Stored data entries
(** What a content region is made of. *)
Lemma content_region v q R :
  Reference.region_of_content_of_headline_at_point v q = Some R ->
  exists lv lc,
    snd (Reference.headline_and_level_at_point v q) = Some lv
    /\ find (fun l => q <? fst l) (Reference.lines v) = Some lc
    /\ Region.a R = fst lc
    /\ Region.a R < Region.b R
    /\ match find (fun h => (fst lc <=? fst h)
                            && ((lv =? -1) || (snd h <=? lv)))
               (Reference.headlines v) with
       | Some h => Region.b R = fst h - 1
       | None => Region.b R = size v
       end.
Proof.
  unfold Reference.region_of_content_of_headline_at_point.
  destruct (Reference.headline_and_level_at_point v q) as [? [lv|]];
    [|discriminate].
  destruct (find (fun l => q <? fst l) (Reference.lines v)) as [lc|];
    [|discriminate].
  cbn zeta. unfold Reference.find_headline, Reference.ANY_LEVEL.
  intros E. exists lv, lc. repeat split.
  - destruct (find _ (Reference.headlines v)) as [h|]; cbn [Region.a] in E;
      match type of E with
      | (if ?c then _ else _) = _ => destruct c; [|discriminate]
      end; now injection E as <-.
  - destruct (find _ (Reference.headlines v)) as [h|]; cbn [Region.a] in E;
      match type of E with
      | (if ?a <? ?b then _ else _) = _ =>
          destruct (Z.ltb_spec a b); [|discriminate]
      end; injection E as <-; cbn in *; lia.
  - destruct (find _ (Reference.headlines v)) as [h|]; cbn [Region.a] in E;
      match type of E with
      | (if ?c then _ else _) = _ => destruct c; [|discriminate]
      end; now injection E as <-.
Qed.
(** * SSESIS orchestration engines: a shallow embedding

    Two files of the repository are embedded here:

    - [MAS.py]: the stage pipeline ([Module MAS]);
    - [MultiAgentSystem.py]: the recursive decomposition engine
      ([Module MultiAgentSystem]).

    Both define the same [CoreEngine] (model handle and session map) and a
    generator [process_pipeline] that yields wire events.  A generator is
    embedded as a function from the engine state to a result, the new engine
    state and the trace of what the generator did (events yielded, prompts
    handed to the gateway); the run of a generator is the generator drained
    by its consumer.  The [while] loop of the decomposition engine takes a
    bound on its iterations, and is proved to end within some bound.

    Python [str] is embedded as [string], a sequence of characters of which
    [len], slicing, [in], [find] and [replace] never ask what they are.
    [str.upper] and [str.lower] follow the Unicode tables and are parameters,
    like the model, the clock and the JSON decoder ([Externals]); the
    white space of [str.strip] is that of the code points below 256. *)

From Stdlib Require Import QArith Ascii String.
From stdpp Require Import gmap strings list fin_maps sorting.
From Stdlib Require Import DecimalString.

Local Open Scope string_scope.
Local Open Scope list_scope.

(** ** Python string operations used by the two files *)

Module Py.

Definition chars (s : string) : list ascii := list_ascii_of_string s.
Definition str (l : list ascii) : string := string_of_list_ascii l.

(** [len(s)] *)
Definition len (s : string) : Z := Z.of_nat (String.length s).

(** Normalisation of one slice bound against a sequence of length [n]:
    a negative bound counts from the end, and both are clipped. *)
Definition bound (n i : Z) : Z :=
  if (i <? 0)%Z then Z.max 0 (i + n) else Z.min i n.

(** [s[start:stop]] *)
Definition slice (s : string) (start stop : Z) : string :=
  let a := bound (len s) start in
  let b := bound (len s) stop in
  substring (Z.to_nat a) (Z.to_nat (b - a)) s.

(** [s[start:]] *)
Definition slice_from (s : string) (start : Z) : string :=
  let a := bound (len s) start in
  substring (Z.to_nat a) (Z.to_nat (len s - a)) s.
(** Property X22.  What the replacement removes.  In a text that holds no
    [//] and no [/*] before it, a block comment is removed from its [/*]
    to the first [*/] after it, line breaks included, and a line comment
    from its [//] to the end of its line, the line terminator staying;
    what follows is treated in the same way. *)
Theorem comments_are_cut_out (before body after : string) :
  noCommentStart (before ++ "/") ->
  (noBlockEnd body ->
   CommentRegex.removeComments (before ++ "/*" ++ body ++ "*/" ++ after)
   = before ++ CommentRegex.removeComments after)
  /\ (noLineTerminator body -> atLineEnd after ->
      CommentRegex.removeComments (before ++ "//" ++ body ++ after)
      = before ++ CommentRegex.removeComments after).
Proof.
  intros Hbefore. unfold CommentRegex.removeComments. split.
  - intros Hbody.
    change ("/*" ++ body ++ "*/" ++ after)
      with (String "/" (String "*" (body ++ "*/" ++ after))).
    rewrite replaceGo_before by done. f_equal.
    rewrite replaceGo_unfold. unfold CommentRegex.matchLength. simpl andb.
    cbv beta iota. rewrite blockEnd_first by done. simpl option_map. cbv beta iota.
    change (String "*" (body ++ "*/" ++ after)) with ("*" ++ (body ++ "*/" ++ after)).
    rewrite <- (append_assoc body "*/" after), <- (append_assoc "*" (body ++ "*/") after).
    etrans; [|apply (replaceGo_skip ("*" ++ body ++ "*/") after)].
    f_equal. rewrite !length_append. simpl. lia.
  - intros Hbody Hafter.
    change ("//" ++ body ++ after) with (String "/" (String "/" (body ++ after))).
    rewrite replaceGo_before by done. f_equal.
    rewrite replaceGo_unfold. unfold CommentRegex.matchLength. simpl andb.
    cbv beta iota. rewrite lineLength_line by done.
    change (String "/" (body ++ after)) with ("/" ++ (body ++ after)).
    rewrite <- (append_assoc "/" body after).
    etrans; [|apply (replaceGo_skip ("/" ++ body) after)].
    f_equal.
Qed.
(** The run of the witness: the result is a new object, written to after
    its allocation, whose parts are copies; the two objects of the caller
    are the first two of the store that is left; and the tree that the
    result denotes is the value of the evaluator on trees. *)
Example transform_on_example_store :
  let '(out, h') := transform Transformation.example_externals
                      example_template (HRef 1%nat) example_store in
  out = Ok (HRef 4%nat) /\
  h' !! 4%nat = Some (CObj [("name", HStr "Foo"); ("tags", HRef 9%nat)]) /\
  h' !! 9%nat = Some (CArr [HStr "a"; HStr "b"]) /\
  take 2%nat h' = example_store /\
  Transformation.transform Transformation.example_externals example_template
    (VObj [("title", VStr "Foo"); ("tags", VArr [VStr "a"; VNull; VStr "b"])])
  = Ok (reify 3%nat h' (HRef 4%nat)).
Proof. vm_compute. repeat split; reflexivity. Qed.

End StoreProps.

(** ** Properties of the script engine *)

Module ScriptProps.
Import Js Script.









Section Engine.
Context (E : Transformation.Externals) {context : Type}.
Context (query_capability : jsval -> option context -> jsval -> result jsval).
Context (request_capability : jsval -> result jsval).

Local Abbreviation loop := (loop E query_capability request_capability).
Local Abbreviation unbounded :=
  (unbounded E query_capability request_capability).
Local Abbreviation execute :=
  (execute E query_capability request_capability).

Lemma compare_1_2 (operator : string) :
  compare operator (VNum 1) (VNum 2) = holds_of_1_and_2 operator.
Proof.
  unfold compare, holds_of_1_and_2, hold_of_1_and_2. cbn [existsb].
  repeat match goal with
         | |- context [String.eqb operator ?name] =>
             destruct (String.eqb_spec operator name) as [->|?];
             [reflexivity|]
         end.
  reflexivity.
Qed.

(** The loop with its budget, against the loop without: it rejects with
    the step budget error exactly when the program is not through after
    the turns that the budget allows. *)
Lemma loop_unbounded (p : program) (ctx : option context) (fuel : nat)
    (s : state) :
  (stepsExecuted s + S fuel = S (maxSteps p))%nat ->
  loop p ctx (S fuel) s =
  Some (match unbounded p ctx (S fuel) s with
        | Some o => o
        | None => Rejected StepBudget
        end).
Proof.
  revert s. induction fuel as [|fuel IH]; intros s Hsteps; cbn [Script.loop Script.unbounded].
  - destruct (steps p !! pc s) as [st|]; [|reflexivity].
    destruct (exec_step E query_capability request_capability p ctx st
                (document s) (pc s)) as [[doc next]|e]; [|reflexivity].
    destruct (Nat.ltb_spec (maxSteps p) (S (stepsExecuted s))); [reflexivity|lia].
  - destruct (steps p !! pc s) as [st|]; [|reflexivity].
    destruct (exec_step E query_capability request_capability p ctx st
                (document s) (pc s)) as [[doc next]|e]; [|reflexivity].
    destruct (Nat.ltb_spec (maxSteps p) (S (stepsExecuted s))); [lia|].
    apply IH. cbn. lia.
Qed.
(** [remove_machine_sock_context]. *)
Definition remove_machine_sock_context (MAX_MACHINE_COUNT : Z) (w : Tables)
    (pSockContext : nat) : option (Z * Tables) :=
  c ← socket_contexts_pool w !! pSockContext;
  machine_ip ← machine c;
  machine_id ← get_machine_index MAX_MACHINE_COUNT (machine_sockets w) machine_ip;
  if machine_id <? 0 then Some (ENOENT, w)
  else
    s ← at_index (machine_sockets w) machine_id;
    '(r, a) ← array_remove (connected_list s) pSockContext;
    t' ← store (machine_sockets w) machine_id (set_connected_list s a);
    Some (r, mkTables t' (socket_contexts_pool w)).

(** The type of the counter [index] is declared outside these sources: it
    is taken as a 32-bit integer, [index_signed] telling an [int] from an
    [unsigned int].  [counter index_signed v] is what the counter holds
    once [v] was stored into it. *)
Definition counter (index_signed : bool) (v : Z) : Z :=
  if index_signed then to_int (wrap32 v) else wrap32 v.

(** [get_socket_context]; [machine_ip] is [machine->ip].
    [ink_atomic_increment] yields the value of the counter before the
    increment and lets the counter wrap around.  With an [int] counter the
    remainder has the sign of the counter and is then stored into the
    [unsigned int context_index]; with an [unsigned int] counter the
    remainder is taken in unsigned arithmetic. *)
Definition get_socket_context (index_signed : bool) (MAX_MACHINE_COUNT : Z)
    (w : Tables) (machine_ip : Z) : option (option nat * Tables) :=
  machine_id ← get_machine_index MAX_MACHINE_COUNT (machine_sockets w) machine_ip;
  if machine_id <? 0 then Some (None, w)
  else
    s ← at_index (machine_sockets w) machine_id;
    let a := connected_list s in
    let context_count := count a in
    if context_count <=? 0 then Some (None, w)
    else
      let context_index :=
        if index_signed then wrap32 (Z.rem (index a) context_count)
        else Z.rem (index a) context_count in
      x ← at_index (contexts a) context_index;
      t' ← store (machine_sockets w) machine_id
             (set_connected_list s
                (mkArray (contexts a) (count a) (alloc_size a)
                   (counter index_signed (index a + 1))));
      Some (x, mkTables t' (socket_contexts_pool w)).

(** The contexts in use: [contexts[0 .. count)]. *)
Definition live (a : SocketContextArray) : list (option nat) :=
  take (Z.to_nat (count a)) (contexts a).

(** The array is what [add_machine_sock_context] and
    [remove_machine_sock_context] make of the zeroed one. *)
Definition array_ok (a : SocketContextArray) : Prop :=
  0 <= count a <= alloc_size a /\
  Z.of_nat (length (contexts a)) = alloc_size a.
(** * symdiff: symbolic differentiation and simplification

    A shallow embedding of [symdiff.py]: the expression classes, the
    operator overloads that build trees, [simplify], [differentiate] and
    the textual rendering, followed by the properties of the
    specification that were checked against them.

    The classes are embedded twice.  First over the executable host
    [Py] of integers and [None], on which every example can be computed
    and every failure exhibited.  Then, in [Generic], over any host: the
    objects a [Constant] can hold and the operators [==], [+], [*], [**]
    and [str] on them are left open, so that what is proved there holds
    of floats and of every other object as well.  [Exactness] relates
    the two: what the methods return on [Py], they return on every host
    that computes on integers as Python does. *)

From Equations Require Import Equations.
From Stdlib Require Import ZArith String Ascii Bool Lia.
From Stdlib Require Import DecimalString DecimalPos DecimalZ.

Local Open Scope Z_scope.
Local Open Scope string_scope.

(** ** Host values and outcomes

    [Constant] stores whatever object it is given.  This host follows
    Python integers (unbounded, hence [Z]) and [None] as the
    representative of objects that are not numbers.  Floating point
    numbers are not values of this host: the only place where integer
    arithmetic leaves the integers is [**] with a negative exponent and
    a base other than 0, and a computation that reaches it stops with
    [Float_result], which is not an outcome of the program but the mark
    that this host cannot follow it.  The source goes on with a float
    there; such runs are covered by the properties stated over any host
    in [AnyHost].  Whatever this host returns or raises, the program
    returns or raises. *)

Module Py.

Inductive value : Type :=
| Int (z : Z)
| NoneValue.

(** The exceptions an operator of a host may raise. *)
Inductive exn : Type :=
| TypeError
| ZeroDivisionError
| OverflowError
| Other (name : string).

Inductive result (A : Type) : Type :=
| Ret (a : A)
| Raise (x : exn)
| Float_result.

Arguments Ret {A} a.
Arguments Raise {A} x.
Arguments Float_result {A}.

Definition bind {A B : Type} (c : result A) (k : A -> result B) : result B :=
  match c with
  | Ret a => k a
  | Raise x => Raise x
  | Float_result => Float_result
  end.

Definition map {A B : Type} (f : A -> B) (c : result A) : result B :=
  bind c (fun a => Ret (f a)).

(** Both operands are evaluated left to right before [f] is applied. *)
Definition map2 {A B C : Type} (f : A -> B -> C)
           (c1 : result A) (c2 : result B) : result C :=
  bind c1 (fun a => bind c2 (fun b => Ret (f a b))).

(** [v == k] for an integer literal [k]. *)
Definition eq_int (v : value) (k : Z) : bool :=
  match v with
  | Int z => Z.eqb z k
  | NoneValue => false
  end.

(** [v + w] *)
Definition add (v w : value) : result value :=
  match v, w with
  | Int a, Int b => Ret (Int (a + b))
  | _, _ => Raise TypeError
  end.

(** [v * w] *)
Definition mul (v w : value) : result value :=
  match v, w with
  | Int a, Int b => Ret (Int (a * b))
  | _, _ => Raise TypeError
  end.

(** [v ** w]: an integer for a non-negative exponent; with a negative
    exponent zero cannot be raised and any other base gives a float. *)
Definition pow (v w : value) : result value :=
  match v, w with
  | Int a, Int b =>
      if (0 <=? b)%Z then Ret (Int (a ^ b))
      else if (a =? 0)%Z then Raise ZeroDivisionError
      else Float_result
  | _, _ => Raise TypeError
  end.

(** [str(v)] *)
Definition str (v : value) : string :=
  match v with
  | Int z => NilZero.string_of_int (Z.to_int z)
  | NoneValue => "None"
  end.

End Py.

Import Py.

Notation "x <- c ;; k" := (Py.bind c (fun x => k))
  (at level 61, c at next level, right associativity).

■ **Your task**
Looking at the data above, write out exactly the lines that start at the one containing "the counter holds" and end at the one containing "[remove_machine_sock_context] make of"; include both and nothing beyond.

■ **The answer**
    [unsigned int].  [counter index_signed v] is what the counter holds
    once [v] was stored into it. *)
Definition counter (index_signed : bool) (v : Z) : Z :=
  if index_signed then to_int (wrap32 v) else wrap32 v.

(** [get_socket_context]; [machine_ip] is [machine->ip].
    [ink_atomic_increment] yields the value of the counter before the
    increment and lets the counter wrap around.  With an [int] counter the
    remainder has the sign of the counter and is then stored into the
    [unsigned int context_index]; with an [unsigned int] counter the
    remainder is taken in unsigned arithmetic. *)
Definition get_socket_context (index_signed : bool) (MAX_MACHINE_COUNT : Z)
    (w : Tables) (machine_ip : Z) : option (option nat * Tables) :=
  machine_id ← get_machine_index MAX_MACHINE_COUNT (machine_sockets w) machine_ip;
  if machine_id <? 0 then Some (None, w)
  else
    s ← at_index (machine_sockets w) machine_id;
    let a := connected_list s in
    let context_count := count a in
    if context_count <=? 0 then Some (None, w)
    else
      let context_index :=
        if index_signed then wrap32 (Z.rem (index a) context_count)
        else Z.rem (index a) context_count in
      x ← at_index (contexts a) context_index;
      t' ← store (machine_sockets w) machine_id
             (set_connected_list s
                (mkArray (contexts a) (count a) (alloc_size a)
                   (counter index_signed (index a + 1))));
      Some (x, mkTables t' (socket_contexts_pool w)).

(** The contexts in use: [contexts[0 .. count)]. *)
Definition live (a : SocketContextArray) : list (option nat) :=
  take (Z.to_nat (count a)) (contexts a).

(** The array is what [add_machine_sock_context] and
    [remove_machine_sock_context] make of the zeroed one. *)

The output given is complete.